Народу на пристани было мало, и метрах в пятидесяти впереди я увидел Костю, который шел под руку со своей женой, американисткой. Мне стало ясно, почему скисла Мэри.
Ирены нигде не было видно; не знаю сам, как это получилось, но только Мэри принялась тихонько напевать финскую летку-енку, которую мы слышали вечером в цирке; она прямо вцепилась в меня, подхватила под руку и положила мне на плечо свою голову, выкрашенную под цвет красного дерева, — цвет, к которому я не питаю особого пристрастия. На что она была мне, когда мы земляки, оба из Франкфурта, только она из сити, а я из пригорода. Известно, что никогда не получается ничего хорошего, если люди из одного города крутят любовь. Вы и сами это знаете. Но в этой Мэри было что-то такое: ей обязательно надо было к кому-нибудь прибиться; и она стала танцевать под свое собственное мурлыканье. Мне ничего не оставалось другого, и я стал подпевать ей и приплясывать — не портить же игру. А чтобы было позабавнее и чтоб освободиться от ее руки, я начал танцевать, подражая слонам, которые танцевали в цирке под эту летку-енку; я сгибал колени, топал по бетонным плитам пристани, сделал вид, будто поднимаю хобот, и тут я нечаянно затрубил.
И в эту самую минуту нас обогнали Ирена и этот свинячий, белесый Саша. От веснушчатой Светы они избавились. Ну, нам известно, как это делается; потом я увидел, что Свету подхватил тот страховой тип. Ирена и этот Саша были целиком поглощены друг другом. Он говорил, а она слушала, приоткрыв рот, словно школьница на уроке биологии, когда объясняют про половые отношения. Она прямо-таки ела глазами этого верзилу. Не знаю, видели они мой слоновый танец или нет, так или иначе они прошли мимо, словно мы были простыми мужиками или мусорщиками на пристани. Я пел и трубил, но они не обернулись, и тут мне стало плохо, по-настоящему плохо, как при морской болезни.
«Жизнь порой — просто куча дерьма!» — сказал я Мэри, но, по-моему, она ничего не услышала, потому что все распевала свою летку-енку. Я чуть не швырнул ее в море.
Конец? Может быть, говорить так слишком жестоко, но вы правы — это был конец.
Мы возвращались домой порознь. Я уехал на несколько дней раньше. Мне нечего было делать в России, куда я вообще не хотел ехать. Она больше не вернулась в нашу квартиру. Сейчас она снимает меблированную комнату. Можно было возбудить иск о восстановлении в супружеских правах, но я не изверг. Я написал ей: «Что все это значит? Я требую объяснения!» — и все в таком роде. Она ответила пустыми отговорками. Я, мол, некультурный человек, и тому подобная болтовня. Пустословие так называемых передовых, помешанных на культуре, сказал Хейнцельман, а уж он-то читает все на свете.

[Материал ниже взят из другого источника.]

(** * Cloglog ordinal BART: the sampling driver of [CloglogOrdinalBARTModel]

    A shallow embedding of [stochtree/cloglog_ordinal_bart.py].  The Python
    class drives a C++ forest sampler and a C++ ordinal augmentation sampler
    through a shared auxiliary data store.  The driver itself (input checks,
    retention schedule, the order of the calls, the sample containers and the
    [sampled] flag) is embedded here; the collaborators that live in other
    modules are an interface ([Backend]) whose operations are total state
    transformers. *)

From Stdlib Require Import ZArith String Bool Lia Reals Lra.
From stdpp Require Import base list sorting.

(** ** Python and NumPy primitives used by the driver *)

Module Py.

(** The class of the exception object a call raises ([type(e)]), for the
    exceptions the two methods can raise. *)
Inductive exn : Type :=
| ValueError (msg : string)
| NotSampledError (msg : string)
| IndexError (msg : string)
| AttributeError (msg : string)
| ZeroDivisionError (msg : string).

(** NumPy element types, as far as [sample] tells them apart. *)
Inductive dtype : Type := np_int32 | np_int64 | np_float64 | np_object.

Definition is_int_dtype (d : dtype) : bool :=
  match d with np_int32 | np_int64 => true | _ => false end.

Definition dtype_bits (d : dtype) : Z :=
  match d with np_int32 => 32 | _ => 64 end.

Definition dtype_max (d : dtype) : Z := 2 ^ (dtype_bits d - 1) - 1.

(** Two's complement wrap-around of a [bits]-wide signed integer. *)
Definition wrap_signed (bits x : Z) : Z :=
  (x + 2 ^ (bits - 1)) mod 2 ^ bits - 2 ^ (bits - 1).

(** [s + 1] for a NumPy integer scalar [s] of type [d]: the sum stays in
    [d] and wraps (a warning, not an exception). *)
Definition scalar_succ (d : dtype) (s : Z) : Z :=
  wrap_signed (dtype_bits d) (s + 1).

(** [range(n)]. *)
Definition range (n : Z) : list Z := seqZ 0 n.

(** [ceil(a / b)] on integers, [b <> 0]. *)
Definition ceil_div (a b : Z) : Z := - ((- a) / b).

(** [np.arange(start, stop, step)] on integers. *)
Definition arange (start stop step : Z) : exn + list Z :=
  if (step =? 0)%Z then inl (ZeroDivisionError "division by zero")
  else
    let len := Z.max 0 (ceil_div (stop - start) step) in
    inr ((fun j => start + j * step)%Z <$> seqZ 0 len).

(** [i in a] for an integer array [a]. *)
Definition contains (a : list Z) (i : Z) : bool :=
  existsb (Z.eqb i) a.

(** [t[k]] on a shape tuple. *)
Definition shape_at (s : list nat) (k : nat) : exn + nat :=
  match s !! k with
  | Some n => inr n
  | None => inl (IndexError "tuple index out of range")
  end.

(** [np.expand_dims(a, 1)] applied when [a.ndim == 1]. *)
Definition expand_if_1d (s : list nat) : list nat :=
  match s with
  | [n] => [n; 1%nat]
  | _ => s
  end.

(** [np.max] of the elements of an integer array. *)
Definition np_max (data : list Z) : exn + Z :=
  match data with
  | [] => inl (ValueError
            "zero-size array to reduction operation maximum which has no identity")
  | x :: rest => inr (foldr Z.max x rest)
  end.

End Py.
Export Py.

(** ** Arguments of [sample] *)

(** A covariate argument: a pandas data frame, a NumPy array of some shape,
    or any other Python object.  [xdata] stands for the cell contents, which
    only the preprocessor reads. *)
Inductive covariates (xdata : Type) : Type :=
| XFrame (nrows ncols : nat) (cells : xdata)
| XArray (shape : list nat) (cells : xdata)
| XOther.
Arguments XFrame {xdata}.
Arguments XArray {xdata}.
Arguments XOther {xdata}.

(** The outcome argument: a NumPy array with its element type, shape and
    (for the integer types) elements in row-major order, or any other
    object. *)
Inductive outcome : Type :=
| YArray (dt : dtype) (shape : list nat) (data : list Z)
| YOther.

Definition cov_shape {xdata} (x : covariates xdata) : list nat :=
  match x with
  | XFrame r c _ => [r; c]
  | XArray s _ => expand_if_1d s
  | XOther => []
  end.

(** ** The collaborators *)

(** The auxiliary data store of a [Dataset]: series 0 holds the latent
    variables, series 1 the forest predictions, series 2 the log-scale
    cutpoints, series 3 the cumulative exponentiated cutpoints. *)
Abbreviation aux val := (list (list val)).

Inductive which_data : Type := TrainSet | TestSet.

(** What the modules imported by the driver provide ([.preprocessing],
    [.data], [.forest], [.sampler], [stochtree_cpp]).  [val] is float64.

    The operations are functions: what makes a collaborator raise (a
    configuration it rejects, a degenerate draw, covariates it cannot
    transform) is not modelled.  Statements about a call that returns are
    therefore made under the hypothesis that it returns, and statements
    about a call that raises are about the exceptions of the driver's own
    checks. *)
Record Backend (val : Type) : Type := {
  xdata : Type;
  preprocessor : Type;         (* a fitted CovariatePreprocessor *)
  processed : Type;            (* a transformed covariate table *)
  forest_container : Type;     (* ForestContainer: the retained forests *)
  sampler : Type;              (* active forest, tracker, Residual, C++ RNG *)
  zero : val;                  (* 0.0 *)
  recip : nat -> val;          (* 1.0 / p *)
  is_negative : val -> bool;   (* v < 0 *)
  fit : covariates xdata -> preprocessor;
  transform : preprocessor -> covariates xdata -> processed;
  nrows_of : processed -> nat;
  ncols_of : processed -> nat;
  adjust_weights : preprocessor -> list val -> list val;
  new_container : Z -> forest_container;
  new_sampler : processed -> option processed -> list Z -> Z -> list val ->
                option Z -> sampler;
  sample_one_iteration : forest_container -> sampler -> aux val ->
                         bool -> bool -> Z -> forest_container * sampler;
  forest_predict : sampler -> which_data -> nat -> val;
  container_predict : forest_container -> processed -> list (list val);
  latent_step : aux val -> sampler -> (nat -> val) * sampler;
  gamma_step : val -> val -> val -> aux val -> sampler ->
               (nat -> val) * sampler;
  cum_exp_sum : aux val -> nat -> val;
}.

Arguments xdata {val}.
Arguments preprocessor {val}.
Arguments processed {val}.
Arguments forest_container {val}.
Arguments sampler {val}.
Arguments zero {val}.
Arguments recip {val}.
Arguments is_negative {val}.
Arguments fit {val}.
Arguments transform {val}.
Arguments nrows_of {val}.
Arguments ncols_of {val}.
Arguments adjust_weights {val}.
Arguments new_container {val}.
Arguments new_sampler {val}.
Arguments sample_one_iteration {val}.
Arguments forest_predict {val}.
Arguments container_predict {val}.
Arguments latent_step {val}.
Arguments gamma_step {val}.
Arguments cum_exp_sum {val}.

(** ** The model object and the ghost trace *)

(** A sample container created by [np.empty((nrows, n_keep))]: one entry
    per column, [None] while the column has not been assigned. *)
Record matrix (val : Type) : Type := Matrix {
  nrows : Z;
  columns : list (option (list val));
}.
Arguments Matrix {val}.
Arguments nrows {val}.
Arguments columns {val}.

Definition np_empty {val} (rows : Z) (ncols : nat) : matrix val :=
  Matrix rows (replicate ncols None).

(** [m[:, j] = v]; a negative [j] counts from the last column. *)
Definition assign_column {val} (m : matrix val) (j : Z) (v : list val)
  : exn + matrix val :=
  let n := Z.of_nat (length (columns m)) in
  if ((0 <=? j) && (j <? n))%Z then
    inr (Matrix (nrows m) (<[Z.to_nat j := Some v]> (columns m)))
  else if ((- n <=? j) && (j <? 0))%Z then
    inr (Matrix (nrows m) (<[Z.to_nat (n + j) := Some v]> (columns m)))
  else inl (IndexError "index is out of bounds for axis 1").

(** The four sample containers (lines 194-198). *)
Record Draws (val : Type) : Type := mkDraws {
  forest_pred_train : matrix val;
  forest_pred_test : option (matrix val);
  gamma_samples : matrix val;
  latent_samples : matrix val;
}.
Arguments mkDraws {val}.
Arguments forest_pred_train {val}.
Arguments forest_pred_test {val}.
Arguments gamma_samples {val}.
Arguments latent_samples {val}.

(** The data dimensions unpacked at lines 159-164. *)
Record Dims : Type := mkDims {
  has_test : bool;
  n_train : nat;
  n_test : nat;
  num_covariates : nat;
}.

Inductive container_id : Type :=
| ForestPredTrain | ForestPredTest | GammaSamples | LatentSamples.

(** Calls the driver makes on its collaborators and assignments to the
    sample containers, in program order.  [EPredict] carries the array the
    forest returned and [EUpdateLatentVariables] the forest-prediction
    series the store held when the C++ step was entered. *)
Inductive event (val : Type) : Type :=
| EAddAuxiliaryDimension (size : Z)
| ESetAuxiliaryDataValue (dim : nat) (idx : Z) (v : val)
| EGetAuxiliaryDataArray (dim : nat)
| ESampleOneIteration (keep_forest gfr : bool) (num_threads : Z)
| EPredict (d : which_data) (result : list val)
| EUpdateLatentVariables (lambda_hat : option (list val))
| EUpdateGammaParams
| EUpdateCumulativeExpSums
| EColumnAssign (c : container_id) (col : Z).
Arguments EAddAuxiliaryDimension {val}.
Arguments ESetAuxiliaryDataValue {val}.
Arguments EGetAuxiliaryDataArray {val}.
Arguments ESampleOneIteration {val}.
Arguments EPredict {val}.
Arguments EUpdateLatentVariables {val}.
Arguments EUpdateGammaParams {val}.
Arguments EUpdateCumulativeExpSums {val}.
Arguments EColumnAssign {val}.

(** ** The driver *)

Section Driver.
Context {val : Type} (B : Backend val).

(** Keyword arguments of [sample] ([feature_types] is overwritten at
    line 141 before it is read and is left out). *)
Record sample_args : Type := mkArgs {
  X_train : covariates (xdata B);
  y_train : outcome;
  X_test : option (covariates (xdata B));
  n_trees : Z;
  num_gfr : Z;
  num_burnin : Z;
  num_mcmc : Z;
  n_thin : Z;
  alpha_gamma : val;
  beta_gamma : val;
  variable_weights : option (list val);
  seed : option Z;
  num_threads : Z;
}.

(** Attributes of a [CloglogOrdinalBARTModel]; [None] is an attribute
    that has not been assigned yet. *)
Record Model : Type := mkModel {
  sampled : bool;
  _covariate_preprocessor : option (preprocessor B);
  dims : option Dims;
  n_levels : option Z;
  counts : option (Z * Z * Z);      (* num_gfr, num_burnin, num_mcmc *)
  draws : option (Draws val);
  rng : option (option Z);
  forest_samples : option (forest_container B);
}.

(** [__init__]. *)
Definition new_model : Model :=
  mkModel false None None None None None None None.

Definition set_sampled (b : bool) (m : Model) : Model :=
  mkModel b (_covariate_preprocessor m) (dims m) (n_levels m) (counts m)
          (draws m) (rng m) (forest_samples m).
Definition set_preprocessor (p : preprocessor B) (m : Model) : Model :=
  mkModel (sampled m) (Some p) (dims m) (n_levels m) (counts m)
          (draws m) (rng m) (forest_samples m).
Definition set_dims (d : Dims) (m : Model) : Model :=
  mkModel (sampled m) (_covariate_preprocessor m) (Some d) (n_levels m)
          (counts m) (draws m) (rng m) (forest_samples m).
Definition set_n_levels (k : Z) (m : Model) : Model :=
  mkModel (sampled m) (_covariate_preprocessor m) (dims m) (Some k)
          (counts m) (draws m) (rng m) (forest_samples m).
Definition set_counts (c : Z * Z * Z) (m : Model) : Model :=
  mkModel (sampled m) (_covariate_preprocessor m) (dims m) (n_levels m)
          (Some c) (draws m) (rng m) (forest_samples m).
Definition set_draws (d : Draws val) (m : Model) : Model :=
  mkModel (sampled m) (_covariate_preprocessor m) (dims m) (n_levels m)
          (counts m) (Some d) (rng m) (forest_samples m).
Definition set_rng (r : option Z) (m : Model) : Model :=
  mkModel (sampled m) (_covariate_preprocessor m) (dims m) (n_levels m)
          (counts m) (draws m) (Some r) (forest_samples m).
Definition set_forest_samples (f : forest_container B) (m : Model) : Model :=
  mkModel (sampled m) (_covariate_preprocessor m) (dims m) (n_levels m)
          (counts m) (draws m) (rng m) (Some f).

Хитрости в ней не было. Письмо на ее имя пришло в нашу квартиру. Вы совершенно правы: из России, и конечно, от этого Саши.

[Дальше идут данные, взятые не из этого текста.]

(** * Row merging of normalised CSV exports: a shallow embedding of [rowmerge.py]

    The development follows the source file top to bottom:
    - Python strings, [str.strip], [str.rfind] and slicing;
    - the regular expression used by [discover_mappings];
    - [discover_mappings];
    - the fragment of pandas used by [do_joins] and [merge_rows];
    - [do_joins] and [merge_rows];
    - the properties of the specification. *)

From Stdlib Require Import ZArith NArith Ascii String Lia.
From stdpp Require Import base option list sets gmap.

Local Open Scope Z_scope.

#[local] Set Warnings "-clear-no-such-hyp".

(** ** Python strings *)

(** A Python [str] is a sequence of Unicode code points. *)
Definition char := N.
Definition str := list char.

(** ASCII literals of the source, as code points. *)
Definition py (s : string) : str :=
  (λ a, N_of_ascii a) <$> list_ascii_of_string s.

Definition in_range (lo hi c : N) : bool := ((lo <=? c) && (c <=? hi))%N.

(** [\w] below U+0080: digits, letters and the underscore. *)
Definition ascii_word (c : char) : bool :=
  in_range 48 57 c || in_range 65 90 c || in_range 97 122 c || (c =? 95)%N.

(** [str.isspace] below U+0080: TAB, LF, VT, FF, CR, FS, GS, RS, US, space. *)
Definition ascii_space (c : char) : bool :=
  in_range 9 13 c || in_range 28 32 c.

Definition DOT : char := 46%N.
Definition AT : char := 64%N.
Definition LF : char := 10%N.

(** Python's slice-bound normalisation: a negative bound counts from the
    end, and the result is clipped to [0, len]. *)
Definition slice_bound (len i : Z) : Z :=
  if i <? 0 then Z.max 0 (i + len) else Z.min i len.

(** [s[k:]] *)
Definition slice_from (s : str) (k : Z) : str :=
  drop (Z.to_nat (slice_bound (Z.of_nat (length s)) k)) s.

(** [s[:k]] *)
Definition slice_to (s : str) (k : Z) : str :=
  take (Z.to_nat (slice_bound (Z.of_nat (length s)) k)) s.

(** One left-to-right pass that remembers the last position of [c] inside
    the window [lo, hi). *)
Fixpoint rfind_scan (c : char) (s : str) (i lo hi acc : Z) : Z :=
  match s with
  | [] => acc
  | x :: s' =>
      rfind_scan c s' (i + 1) lo hi
        (if (x =? c)%N && (lo <=? i) && (i <? hi) then i else acc)
  end.

(** [s.rfind(c, start, end)]: the highest index of [c] in [s[start:end]],
    or [-1]. *)
Definition rfind (c : char) (s : str) (start stop : Z) : Z :=
  let n := Z.of_nat (length s) in
  rfind_scan c s 0 (slice_bound n start) (slice_bound n stop) (-1).

(** [s.rfind(c)] *)
Definition rfind_all (c : char) (s : str) : Z :=
  rfind c s 0 (Z.of_nat (length s)).

(** ** Regular expressions *)

Inductive regex : Type :=
  | Void
  | Eps
  | Cls (p : char → bool)
  | Cat (r1 r2 : regex)
  | Alt (r1 r2 : regex)
  | Star (r : regex).

Definition Chr (c : char) : regex := Cls (λ x, (x =? c)%N).
Definition Plus (r : regex) : regex := Cat r (Star r).
Definition Opt (r : regex) : regex := Alt r Eps.

(** The words of a regular expression. *)
Inductive lang : regex → str → Prop :=
  | lang_eps : lang Eps []
  | lang_cls p c : p c = true → lang (Cls p) [c]
  | lang_cat r1 r2 s1 s2 : lang r1 s1 → lang r2 s2 → lang (Cat r1 r2) (s1 ++ s2)
  | lang_alt_l r1 r2 s : lang r1 s → lang (Alt r1 r2) s
  | lang_alt_r r1 r2 s : lang r2 s → lang (Alt r1 r2) s
  | lang_star_nil r : lang (Star r) []
  | lang_star_cons r s1 s2 :
      lang r s1 → lang (Star r) s2 → lang (Star r) (s1 ++ s2).

Fixpoint nullable (r : regex) : bool :=
  match r with
  | Void => false
  | Eps => true
  | Cls _ => false
  | Cat r1 r2 => nullable r1 && nullable r2
  | Alt r1 r2 => nullable r1 || nullable r2
  | Star _ => true
  end.

Fixpoint deriv (c : char) (r : regex) : regex :=
  match r with
  | Void => Void
  | Eps => Void
  | Cls p => if p c then Eps else Void
  | Cat r1 r2 =>
      if nullable r1 then Alt (Cat (deriv c r1) r2) (deriv c r2)
      else Cat (deriv c r1) r2
  | Alt r1 r2 => Alt (deriv c r1) (deriv c r2)
  | Star r => Cat (deriv c r) (Star r)
  end.

(** Does the whole of [s] belong to [r]? *)
Fixpoint accepts (r : regex) (s : str) : bool :=
  match s with
  | [] => nullable r
  | c :: s' => accepts (deriv c r) s'
  end.

Section Unicode.

(** The Unicode character database is not part of the repository: the
    classification of the code points from U+0080 on is a parameter. *)
Variable uni_alnum : char → bool.
Variable uni_space : char → bool.

(** [\w] on [str] patterns: alphanumeric or underscore. *)
Definition is_word (c : char) : bool :=
  if (c <? 128)%N then ascii_word c else uni_alnum c.

(** [str.isspace] on one character. *)
Definition is_space (c : char) : bool :=
  if (c <? 128)%N then ascii_space c else uni_space c.

Fixpoint lstrip (s : str) : str :=
  match s with
  | [] => []
  | c :: s' => if is_space c then lstrip s' else s
  end.

(** [s.strip()] *)
Definition strip (s : str) : str := reverse (lstrip (reverse (lstrip s))).

(** [\w+\.@?id], the pattern of [discover_mappings] without its final [$]. *)
Definition index_re : regex :=
  Cat (Plus (Cls is_word))
    (Cat (Chr DOT) (Cat (Opt (Chr AT)) (Cat (Chr 105%N) (Chr 100%N)))).

(** [$] outside MULTILINE mode: the end of the string, or just before a
    line feed that ends the string. *)
Definition dollar : regex := Opt (Chr LF).

(** [re.match(r"\w+\.@?id$", s) is not None].  [re.match] anchors at the
    start and [$] at the end, so the whole of [s] is consumed. *)
Definition re_match_index (s : str) : bool := accepts (Cat index_re dollar) s.

(** ** [discover_mappings] *)

(** The test of the first loop. *)
Definition is_index_col (col : str) : bool := re_match_index (strip col).

(** First loop: the set [index_cols]. *)
Definition collect_index_cols (columns : list str) : gset str :=
  foldl (λ index_cols col,
           if is_index_col col then index_cols ∪ {[col]} else index_cols)
        ∅ columns.

(** [col.rfind(".", 0, col.rfind("."))] *)
Definition second_last_dot (col : str) : Z :=
  rfind DOT col 0 (rfind_all DOT col).

(** [col[offset+1:]] *)
Definition suffix_of (col : str) : str :=
  slice_from col (second_last_dot col + 1).

(** Body of the second loop, on the state [(index_cols, mappings)]. *)
Definition scan_col (st : gset str * list (str * str)) (col : str)
  : gset str * list (str * str) :=
  let '(index_cols, mappings) := st in
  let offset := second_last_dot col in
  let suffix := suffix_of col in
  if bool_decide (0 < offset) && bool_decide (suffix ∈ index_cols)
  then (index_cols ∖ {[suffix]}, mappings ++ [(col, suffix)])
  else (index_cols, mappings).

Definition discover_mappings (columns : list str) : list (str * str) :=
  snd (foldl scan_col (collect_index_cols columns, []) columns).

End Unicode.

(** The mappings emitted by the second loop from a given set of unclaimed
    index columns. *)
Definition emitted (index_cols : gset str) (columns : list str)
  : list (str * str) :=
  snd (foldl scan_col (index_cols, []) columns).

(** ** The fragment of pandas used by the program *)

(** Exceptions raised by the pandas calls of the program. *)
Inductive exn : Type :=
  | KeyError (name : str)
  | ValueError (name : str)
  | MergeValueError (left_on right_on : str).

Inductive result (A : Type) : Type :=
  | Ok (a : A)
  | Raise (e : exn).
Arguments Ok {A} a.
Arguments Raise {A} e.

Global Instance result_bind : MBind result := λ A B k r,
  match r with
  | Ok a => k a
  | Raise e => Raise e
  end.

(** What the module-level [logger] receives (its level is INFO). *)
Inductive event : Type :=
  | WarnOverlap (id_col : str) (overlap : gset str)
  | InfoJoin (id_col ref_col : str)
  | WarnNoJoins.

(** A row of a merge: the position of the left row and of the right row
    it is built from; [None] stands for pandas' indexer [-1]. *)
Abbreviation pairing := (option nat * option nat)%type.

Section Pandas.

(** Cell values are opaque to the program: it only tests them for
    missingness and, inside [pd.merge], for equality. *)
Context {value : Type} `{EqDecision value}.

(** A cell; [None] is the missing marker (NaN). *)
Definition cell : Type := option value.

(** A frame is stored by columns, as pandas does: the named columns in
    left-to-right order together with the row labels. *)
Record DataFrame : Type := mkFrame {
  series : list (str * list cell);
  index : list Z
}.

Само собой разумеется, прочесть письма я не смог. У русских до сих пор еще нет латинского алфавита. Я отправил письмо в бюро переводов: сплошной вздор, не буду пересказывать, чтобы не засорять вам голову, но, во всяком случае, про культуру там тоже было, и я понял, откуда у Ирены такое пристрастие к этой чепухе. «Обнимаю тебя», — писал этот верзила Саша. Ну как ничего не подумать при этом? «Я обнимаю тебя и шлю привет твоему мужу». Ловко придумано, а?